Probabilités conditionnelles et suite
Un étudiant mange tous les jours au restaurant universitaire. Le restaurant propose des plats végétariens et des plats non végétariens.
Lorsqu’un jour donné l’étudiant a choisi un plat végétarien, la probabilité qu’il choisisse un plat végétarien le lendemain est 0,9.
Lorsqu’un jour donné l’étudiant a choisi un plat non végétarien, la probabilité qu’il choisisse un plat végétarien le lendemain est 0,7.
Pour tout entier naturel n, on note Vₙ l’évènement « l’étudiant a choisi un plat végétarien le nᵉ jour » et pₙ la probabilité de Vₙ.
Le jour de la rentrée, l’étudiant a choisi le plat végétarien.
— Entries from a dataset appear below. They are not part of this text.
Lemma tally_bound P `{∀ s, Decision (P s)} l : 0 <= tally P l <= Z.of_nat (length l).
Proof. unfold tally. pose proof (length_filter P l). lia. Qed.

Lemma inc_tally b P `{∀ s, Decision (P s)} l s :
  Z.of_nat (length l) + 1 < 2 ^ 64 -> (b = true <-> P s) -> inc b (tally P l) = tally P (l ++ [s]).
Proof.
  intros Hl Hb. rewrite tally_snoc. pose proof (tally_bound P l). unfold inc.
  destruct b; case_decide as Hd; try (by intuition congruence); [|lia]. rewrite u64_small by lia. done.
Qed.

Lemma sum_snoc (f : CallSiteSummary -> Z) l s :
  foldr (λ s n, f s + n) 0 (l ++ [s]) = foldr (λ s n, f s + n) 0 l + f s.
Proof. induction l as [|x l IH]; simpl; [lia|]. rewrite IH. lia. Qed.

Lemma tallies_other {A} `{EqDecision A} (f : CallSiteSummary -> A) vals l s :
  ¬ is_compiled s -> tallies f vals (l ++ [s]) = tallies f vals l.
Proof.
  intros Hs. unfold tallies. apply list_fmap_ext. intros i v _. rewrite tally_snoc.
  case_decide as Hd; [by destruct Hd|lia].
Qed.

Lemma tallies_compiled {A} `{EqDecision A} (f : CallSiteSummary -> A) vals i l s :
  Z.of_nat (length l) + 1 < 2 ^ 64 -> is_compiled s -> NoDup vals -> vals !! i = Some (f s) ->
  tallies f vals (l ++ [s]) = alter (inc true) i (tallies f vals l).
Proof.
  intros Hl Hs Hnd Hi. apply list_eq. intros j. unfold tallies. rewrite list_lookup_fmap.
  destruct (decide (i = j)) as [<-|Hne].
  - rewrite list_lookup_alter_eq, list_lookup_fmap, Hi. cbn [fmap option_fmap option_map]. f_equal. symmetry. by apply inc_tally.
  - rewrite list_lookup_alter_ne, list_lookup_fmap by done. destruct (vals !! j) as [v|] eqn:Ej; [|done]. simpl.
    f_equal. rewrite tally_snoc. case_decide as Hd; [|lia]. destruct Hd as [_ <-]. by destruct (NoDup_lookup _ _ _ _ Hnd Hi Ej).
Qed.

Lemma strategies_at st : strategies !! Z.to_nat (strategy_value st) = Some st ∧ (strategy_value st <? 7) = true.
Proof. by destruct st. Qed.

Lemma lifetimes_at t : lifetimes !! Z.to_nat (lifetime_value t) = Some t ∧ (lifetime_value t <? 3) = true.
Proof. by destruct t. Qed.

Lemma enumerators_distinct : NoDup strategies ∧ NoDup lifetimes.
Proof. split; apply (bool_decide_unpack _); vm_compute; exact I. Qed.

Lemma build_summary_counts l : Z.of_nat (length l) < 2 ^ 64 -> build_summary l = counts_of l.
Proof.
  induction l as [|s l IH] using rev_ind; [done|]. rewrite length_app. simpl length. intros Hl.
  unfold build_summary in *. rewrite foldl_app, IH by lia. clear IH. cbn [foldl].
  destruct enumerators_distinct as [N1 N2]. destruct (strategies_at (candidate s)) as [E1 B1].
  destruct (lifetimes_at (lifetime s)) as [E2 B2].
  unfold count_site. rewrite B1, B2, !andb_true_r. unfold counts_of at -1.
  cbn [sum_total sum_compiled sum_blacklist sum_prespec sum_deopt by_strategy by_lifetime sum_events sum_frees].
  assert (Hc : bool_decide (s_phase s = Compiled) && negb (blacklisted s) = bool_decide (is_compiled s)).
  { apply eq_true_iff_eq. rewrite andb_true_iff, negb_true_iff, !bool_decide_eq_true. unfold is_compiled. tauto. }
  rewrite Hc. unfold counts_of. rewrite !sum_snoc, length_app. f_equal.
  - cbn [sum_total length]. unfold inc. rewrite u64_small by lia. lia.
  - apply inc_tally; [lia|]. unfold is_compiled. destruct (blacklisted s), (s_phase s); intuition done.
  - apply inc_tally; [lia|]. done.
  - apply inc_tally; [lia|]. unfold is_prespec. destruct (blacklisted s), (s_phase s); intuition done.
  - apply inc_tally; [lia|]. unfold is_deopt. destruct (blacklisted s), (s_phase s); intuition done.
  - clear Hc. case_bool_decide; symmetry; [apply tallies_compiled; [lia|done..]|by apply tallies_other].
  - clear Hc. case_bool_decide; symmetry; [apply tallies_compiled; [lia|done..]|by apply tallies_other].
  - apply wrap_add_l.
  - apply wrap_add_l.
Qed.

(** ** What the file says *)

Definition counts_kvs (names : list string) (counts : list Z) : list (string * json) :=
  (λ nc, (nc.1, JNum nc.2)) <$> filter (λ nc, nc.2 ≠ 0) (zip names counts).

Definition site_value (s : CallSiteSummary) : json :=
  let h := shown_histogram s in
  JObj [("id", JNum (s_id s)); ("events", JNum (event_count s)); ("frees", JNum (free_count s));
    ("p50", JNum (quantile (literal 50 100) h)); ("p95", JNum (quantile (literal 95 100) h));
    ("p99", JNum (quantile (literal 99 100) h));
    ("phase", JStr (phase_name (s_phase s) (blacklisted s))); ("strategy", JStr (strategy_name (candidate s)));
    ("lifetime", JStr (lifetime_name (lifetime s))); ("deopts", JNum (deopt_count s));
    ("deopt_reason", JStr (deopt_reason_name (deopt_reason s))); ("blacklisted", JBool (blacklisted s));
    ("first_compile_events", JNum (first_compile_events s))].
On a donc p₁ = 1.
1. a. Indiquer la valeur de p₂.
b. Montrer que p₃ = 0,88. On pourra s’aider d’un arbre pondéré.
c. Sachant que le 3ᵉ jour l’étudiant a choisi un plat végétarien, quelle est la probabilité qu’il ait choisi un plat non végétarien le jour précédent ? On arrondira le résultat à 10⁻².
2. [Arbre pondéré : Vₙ (probabilité pₙ) mène à Vₙ₊₁ (0,9) ou à son complémentaire (0,1) ; le complémentaire de Vₙ (probabilité 1 − pₙ) mène à Vₙ₊₁ (0,7) ou à son complémentaire (0,3).]
3. Justifier que, pour tout entier naturel n ≥ 1, pₙ₊₁ = 0,2 pₙ + 0,7.
4. On souhaite disposer de la liste des premiers termes de la suite (pₙ) pour n ≥ 1. Pour cela, on utilise une fonction repas programmée en Python dont on propose trois versions.
Programme 1 :
1 def repas(n):
2 p = 1
3 L = [p]
4 for k in range(1,n):
5 p = 0.2*p+0.7
6 L.append(p)
7 return(L)
Programme 2 : identique au programme 1, sauf la ligne 4 qui devient « for k in range(1,n+1): ».
Programme 3 : identique au programme 1, sauf la ligne 6 qui devient « L.append(p+1) ».
a. Lequel de ces programmes permet d’afficher les n premiers termes de la suite (pₙ) ? Aucune justification n’est attendue.
b. Avec le programme choisi, donner le résultat affiché pour n = 5.
5. Démontrer par récurrence que, pour tout entier naturel n ≥ 1, pₙ = 0,125 × 0,2ⁿ⁻¹ + 0,875.
6. En déduire la limite de la suite (pₙ).